__What needs to be done__
Give back all of the data exactly as it appears here.

__Data to examine__
(** X8. A first part written with a leading zero is read in base 8: for
    a text [0t.b.c.d] where [t] has only the digits 0 to 7 and [b], [c], [d]
    are octets, [get_ip] returns the base-8 value of [t] as first byte when
    that value is at most 255, and fails with [socket.error] when it is
    larger. *)
Theorem get_ip_leading_zero_octal_part (self : IPAssignment) (t : string)
        (b c d : Z) :
  octal_digits t = true ->
  0 <= b <= 255 -> 0 <= c <= 255 -> 0 <= d <= 255 ->
  ip self = ("0" ++ t ++ "." ++ Py.fmt_d b ++ "." ++ Py.fmt_d c
                 ++ "." ++ Py.fmt_d d)%string ->
  get_ip self
  = if radix_value 8 t 0 <=? 255
    then Ok [byte_of_Z (radix_value 8 t 0);
             byte_of_Z b; byte_of_Z c; byte_of_Z d]
    else Raise SocketError.
Proof.
  intros Ht Hb Hc Hd E. unfold get_ip, PyLib.inet_aton. rewrite E.
  change ("0" ++ t ++ "." ++ Py.fmt_d b ++ "." ++ Py.fmt_d c
              ++ "." ++ Py.fmt_d d)%string
    with (String "0" (t ++ String "."
            (Py.fmt_d b ++ String "." (Py.fmt_d c ++ String "." (Py.fmt_d d))))).
  match goal with
  | |- context [PyLib.has_nul ?s] =>
      assert (Hn : PyLib.has_nul s = false)
  end.
  { cbn [PyLib.has_nul]. rewrite has_nul_app. cbn [PyLib.has_nul].
    rewrite has_nul_app. cbn [PyLib.has_nul].
    rewrite has_nul_app. cbn [PyLib.has_nul].
    rewrite (octal_no_nul t Ht), !fmt_d_no_nul by lia. reflexivity. }
  rewrite Hn.
  unfold Libc.inet_aton. rewrite inet_aton_loop_unfold.
  change (negb (Libc.isdigit "0")) with false. cbv iota.
  rewrite strtoul_leading_zero.
  2: { destruct t as [|x t']; [reflexivity|].
       unfold octal_digits in Ht.
       cbn [list_ascii_of_string forallb] in Ht.
       apply andb_true_iff in Ht. destruct Ht as [Hx _].
       apply (octal_char_facts x Hx). }
  rewrite scan_octal by exact Ht.
  change (Libc.code "." =? 46) with true. cbv iota.
  cbn [List.length Nat.ltb Nat.leb orb app].
  destruct (Z.leb_spec (radix_value 8 t 0) 255) as [Hs|Hbig].
  - rewrite !gtb_false by lia.
    rewrite !inet_aton_loop_number_dot by lia.
    cbn [List.length app Nat.ltb Nat.leb orb].
    rewrite !gtb_false by lia.
    rewrite <- (append_empty (Py.fmt_d d)).
    rewrite inet_aton_loop_number_end by (reflexivity || lia).
    rewrite gtb_false by lia. cbv zeta iota. cbn [List.length].
    change (Libc.last_max 3) with 255. rewrite gtb_false by lia.
    rewrite or_last_octets by lia. reflexivity.
  - destruct (radix_value 8 t 0 >? 4294967295); [reflexivity|].
    destruct (Z.gtb_spec (radix_value 8 t 0) 255); [reflexivity|lia].
Qed.

Lemma get_ip_leading_zero_octal_part_witness :
  get_ip (with_ip "0377.0.0.1")
  = if radix_value 8 "377" 0 <=? 255
    then Ok [byte_of_Z (radix_value 8 "377" 0);
             byte_of_Z 0; byte_of_Z 0; byte_of_Z 1]
    else Raise SocketError.
Proof.
  apply (get_ip_leading_zero_octal_part (with_ip "0377.0.0.1") "377" 0 0 1);
    try lia; reflexivity.
Defined.

Lemma scan_octal_stops_at_digit (t : string) :
  all_digits t = true ->
  octal_digits t = false ->
  forall (rest : string) (acc : Z),
  exists v c r,
    Libc.scan_digits 8 (t ++ rest) acc = (v, String c r) /\
    Libc.isdigit c = true.
Proof.
  unfold all_digits, octal_digits.
  induction t as [|c t IH]; intros Hd Ho rest acc; [discriminate Ho|].
  cbn [list_ascii_of_string forallb] in Hd, Ho.
  apply andb_true_iff in Hd. destruct Hd as [Hc Hd].
  cbn [append Libc.scan_digits].
  destruct (octal_char c) eqn:Eo.
  - destruct (octal_char_facts c Eo) as (Hs & _ & _ & _). rewrite Hs.
    apply IH; assumption.
  - assert (Hs : Libc.isxdigit c && (Libc.digit_value c <? 8) = false).
    { unfold Libc.isxdigit, Libc.digit_value. rewrite Hc. cbn [orb andb].
      unfold octal_char in Eo. unfold Libc.isdigit in Hc.
      apply andb_true_iff in Hc. destruct Hc as [H1 H2].
      apply Z.leb_le in H1. apply Z.leb_le in H2.
      apply Z.ltb_ge.
      apply andb_false_iff in Eo. destruct Eo as [Eo|Eo];
        [apply Z.leb_gt in Eo|apply Z.leb_gt in Eo]; lia. }
    rewrite Hs. exists acc, c, (t ++ rest)%string. split; [reflexivity|].
    exact Hc.
Qed.

Lemma digit_not_x (c : ascii) : Libc.isdigit c = true -> Libc.is_x c = false.
Proof.
  unfold Libc.isdigit, Libc.is_x. intros H. apply andb_true_iff in H.
  destruct H as [H1 H2]. apply Z.leb_le in H1. apply Z.leb_le in H2.
  apply orb_false_iff. split; apply Z.eqb_neq; lia.
Qed.

(** X9. A text that starts with a zero followed by decimal digits among
    which there is an 8 or a 9 makes [get_ip] fail, whatever follows the
    digits: with [socket.error], or with [TypeError] when the text has a
    null byte. *)
Theorem get_ip_leading_zero_not_octal (self : IPAssignment)
        (t rest : string) :
  all_digits t = true ->
  octal_digits t = false ->
  ip self = ("0" ++ t ++ rest)%string ->
  get_ip self
  = if PyLib.has_nul (ip self) then Raise TypeError else Raise SocketError.
Proof.
  intros Hd Ho E. unfold get_ip, PyLib.inet_aton.
  destruct (PyLib.has_nul (ip self)); [reflexivity|].
  rewrite E. change ("0" ++ t ++ rest)%string with (String "0" (t ++ rest)).
  unfold Libc.inet_aton. rewrite inet_aton_loop_unfold.
  change (negb (Libc.isdigit "0")) with false. cbv iota.
  rewrite strtoul_leading_zero.
  2: { destruct t as [|x t']; [discriminate Ho|].
       unfold all_digits in Hd. cbn [list_ascii_of_string forallb] in Hd.
       apply andb_true_iff in Hd. destruct Hd as [Hx _].
       cbn [append]. apply digit_not_x, Hx. }
  destruct (scan_octal_stops_at_digit t Hd Ho rest 0) as [v [c [r [Es Hc]]]].
  rewrite Es. destruct (v >? 4294967295); [reflexivity|].
  assert (Hdot : (Libc.code c =? 46) = false).
  { unfold Libc.isdigit in Hc. apply andb_true_iff in Hc.
    destruct Hc as [H1 _]. apply Z.leb_le in H1. apply Z.eqb_neq. lia. }
  rewrite Hdot. cbv zeta iota.
  assert (Hsp : Libc.isspace c = false).
  { unfold Libc.isdigit in Hc. apply andb_true_iff in Hc.
    destruct Hc as [H1 _]. apply Z.leb_le in H1. unfold Libc.isspace.
    apply orb_false_iff. split; [apply Z.eqb_neq; lia|].
    apply andb_false_iff. right. apply Z.leb_gt. lia. }
  rewrite Hsp. cbn [negb]. rewrite orb_true_r. reflexivity.
Qed.

Lemma get_ip_leading_zero_not_octal_witness :
  get_ip (with_ip "018.0.0.1")
  = if PyLib.has_nul (ip (with_ip "018.0.0.1"))
    then Raise TypeError else Raise SocketError.
Proof.
  apply (get_ip_leading_zero_not_octal (with_ip "018.0.0.1") "18" ".0.0.1");
    reflexivity.
Defined.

__Task result__
(** X8. A first part written with a leading zero is read in base 8: for
    a text [0t.b.c.d] where [t] has only the digits 0 to 7 and [b], [c], [d]
    are octets, [get_ip] returns the base-8 value of [t] as first byte when
    that value is at most 255, and fails with [socket.error] when it is
    larger. *)
Theorem get_ip_leading_zero_octal_part (self : IPAssignment) (t : string)
        (b c d : Z) :
  octal_digits t = true ->
  0 <= b <= 255 -> 0 <= c <= 255 -> 0 <= d <= 255 ->
  ip self = ("0" ++ t ++ "." ++ Py.fmt_d b ++ "." ++ Py.fmt_d c
                 ++ "." ++ Py.fmt_d d)%string ->
  get_ip self
  = if radix_value 8 t 0 <=? 255
    then Ok [byte_of_Z (radix_value 8 t 0);
             byte_of_Z b; byte_of_Z c; byte_of_Z d]
    else Raise SocketError.
Proof.
  intros Ht Hb Hc Hd E. unfold get_ip, PyLib.inet_aton. rewrite E.
  change ("0" ++ t ++ "." ++ Py.fmt_d b ++ "." ++ Py.fmt_d c
              ++ "." ++ Py.fmt_d d)%string
    with (String "0" (t ++ String "."
            (Py.fmt_d b ++ String "." (Py.fmt_d c ++ String "." (Py.fmt_d d))))).
  match goal with
  | |- context [PyLib.has_nul ?s] =>
      assert (Hn : PyLib.has_nul s = false)
  end.
  { cbn [PyLib.has_nul]. rewrite has_nul_app. cbn [PyLib.has_nul].
    rewrite has_nul_app. cbn [PyLib.has_nul].
    rewrite has_nul_app. cbn [PyLib.has_nul].
    rewrite (octal_no_nul t Ht), !fmt_d_no_nul by lia. reflexivity. }
  rewrite Hn.
  unfold Libc.inet_aton. rewrite inet_aton_loop_unfold.
  change (negb (Libc.isdigit "0")) with false. cbv iota.
  rewrite strtoul_leading_zero.
  2: { destruct t as [|x t']; [reflexivity|].
       unfold octal_digits in Ht.
       cbn [list_ascii_of_string forallb] in Ht.
       apply andb_true_iff in Ht. destruct Ht as [Hx _].
       apply (octal_char_facts x Hx). }
  rewrite scan_octal by exact Ht.
  change (Libc.code "." =? 46) with true. cbv iota.
  cbn [List.length Nat.ltb Nat.leb orb app].
  destruct (Z.leb_spec (radix_value 8 t 0) 255) as [Hs|Hbig].
  - rewrite !gtb_false by lia.
    rewrite !inet_aton_loop_number_dot by lia.
    cbn [List.length app Nat.ltb Nat.leb orb].
    rewrite !gtb_false by lia.
    rewrite <- (append_empty (Py.fmt_d d)).
    rewrite inet_aton_loop_number_end by (reflexivity || lia).
    rewrite gtb_false by lia. cbv zeta iota. cbn [List.length].
    change (Libc.last_max 3) with 255. rewrite gtb_false by lia.
    rewrite or_last_octets by lia. reflexivity.
  - destruct (radix_value 8 t 0 >? 4294967295); [reflexivity|].
    destruct (Z.gtb_spec (radix_value 8 t 0) 255); [reflexivity|lia].
Qed.

Lemma get_ip_leading_zero_octal_part_witness :
  get_ip (with_ip "0377.0.0.1")
  = if radix_value 8 "377" 0 <=? 255
    then Ok [byte_of_Z (radix_value 8 "377" 0);
             byte_of_Z 0; byte_of_Z 0; byte_of_Z 1]
    else Raise SocketError.
Proof.
  apply (get_ip_leading_zero_octal_part (with_ip "0377.0.0.1") "377" 0 0 1);
    try lia; reflexivity.
Defined.

Lemma scan_octal_stops_at_digit (t : string) :
  all_digits t = true ->
  octal_digits t = false ->
  forall (rest : string) (acc : Z),
  exists v c r,
    Libc.scan_digits 8 (t ++ rest) acc = (v, String c r) /\
    Libc.isdigit c = true.
Proof.
  unfold all_digits, octal_digits.
  induction t as [|c t IH]; intros Hd Ho rest acc; [discriminate Ho|].
  cbn [list_ascii_of_string forallb] in Hd, Ho.
  apply andb_true_iff in Hd. destruct Hd as [Hc Hd].
  cbn [append Libc.scan_digits].
  destruct (octal_char c) eqn:Eo.
  - destruct (octal_char_facts c Eo) as (Hs & _ & _ & _). rewrite Hs.
    apply IH; assumption.
  - assert (Hs : Libc.isxdigit c && (Libc.digit_value c <? 8) = false).
    { unfold Libc.isxdigit, Libc.digit_value. rewrite Hc. cbn [orb andb].
      unfold octal_char in Eo. unfold Libc.isdigit in Hc.
      apply andb_true_iff in Hc. destruct Hc as [H1 H2].
      apply Z.leb_le in H1. apply Z.leb_le in H2.
      apply Z.ltb_ge.
      apply andb_false_iff in Eo. destruct Eo as [Eo|Eo];
        [apply Z.leb_gt in Eo|apply Z.leb_gt in Eo]; lia. }
    rewrite Hs. exists acc, c, (t ++ rest)%string. split; [reflexivity|].
    exact Hc.
Qed.

Lemma digit_not_x (c : ascii) : Libc.isdigit c = true -> Libc.is_x c = false.
Proof.
  unfold Libc.isdigit, Libc.is_x. intros H. apply andb_true_iff in H.
  destruct H as [H1 H2]. apply Z.leb_le in H1. apply Z.leb_le in H2.
  apply orb_false_iff. split; apply Z.eqb_neq; lia.
Qed.

(** X9. A text that starts with a zero followed by decimal digits among
    which there is an 8 or a 9 makes [get_ip] fail, whatever follows the
    digits: with [socket.error], or with [TypeError] when the text has a
    null byte. *)
Theorem get_ip_leading_zero_not_octal (self : IPAssignment)
        (t rest : string) :
  all_digits t = true ->
  octal_digits t = false ->
  ip self = ("0" ++ t ++ rest)%string ->
  get_ip self
  = if PyLib.has_nul (ip self) then Raise TypeError else Raise SocketError.
Proof.
  intros Hd Ho E. unfold get_ip, PyLib.inet_aton.
  destruct (PyLib.has_nul (ip self)); [reflexivity|].
  rewrite E. change ("0" ++ t ++ rest)%string with (String "0" (t ++ rest)).
  unfold Libc.inet_aton. rewrite inet_aton_loop_unfold.
  change (negb (Libc.isdigit "0")) with false. cbv iota.
  rewrite strtoul_leading_zero.
  2: { destruct t as [|x t']; [discriminate Ho|].
       unfold all_digits in Hd. cbn [list_ascii_of_string forallb] in Hd.
       apply andb_true_iff in Hd. destruct Hd as [Hx _].
       cbn [append]. apply digit_not_x, Hx. }
  destruct (scan_octal_stops_at_digit t Hd Ho rest 0) as [v [c [r [Es Hc]]]].
  rewrite Es. destruct (v >? 4294967295); [reflexivity|].
  assert (Hdot : (Libc.code c =? 46) = false).
  { unfold Libc.isdigit in Hc. apply andb_true_iff in Hc.
    destruct Hc as [H1 _]. apply Z.leb_le in H1. apply Z.eqb_neq. lia. }
  rewrite Hdot. cbv zeta iota.
  assert (Hsp : Libc.isspace c = false).
  { unfold Libc.isdigit in Hc. apply andb_true_iff in Hc.
    destruct Hc as [H1 _]. apply Z.leb_le in H1. unfold Libc.isspace.
    apply orb_false_iff. split; [apply Z.eqb_neq; lia|].
    apply andb_false_iff. right. apply Z.leb_gt. lia. }
  rewrite Hsp. cbn [negb]. rewrite orb_true_r. reflexivity.
Qed.

Lemma get_ip_leading_zero_not_octal_witness :
  get_ip (with_ip "018.0.0.1")
  = if PyLib.has_nul (ip (with_ip "018.0.0.1"))
    then Raise TypeError else Raise SocketError.
Proof.
  apply (get_ip_leading_zero_not_octal (with_ip "018.0.0.1") "18" ".0.0.1");
    reflexivity.
Defined.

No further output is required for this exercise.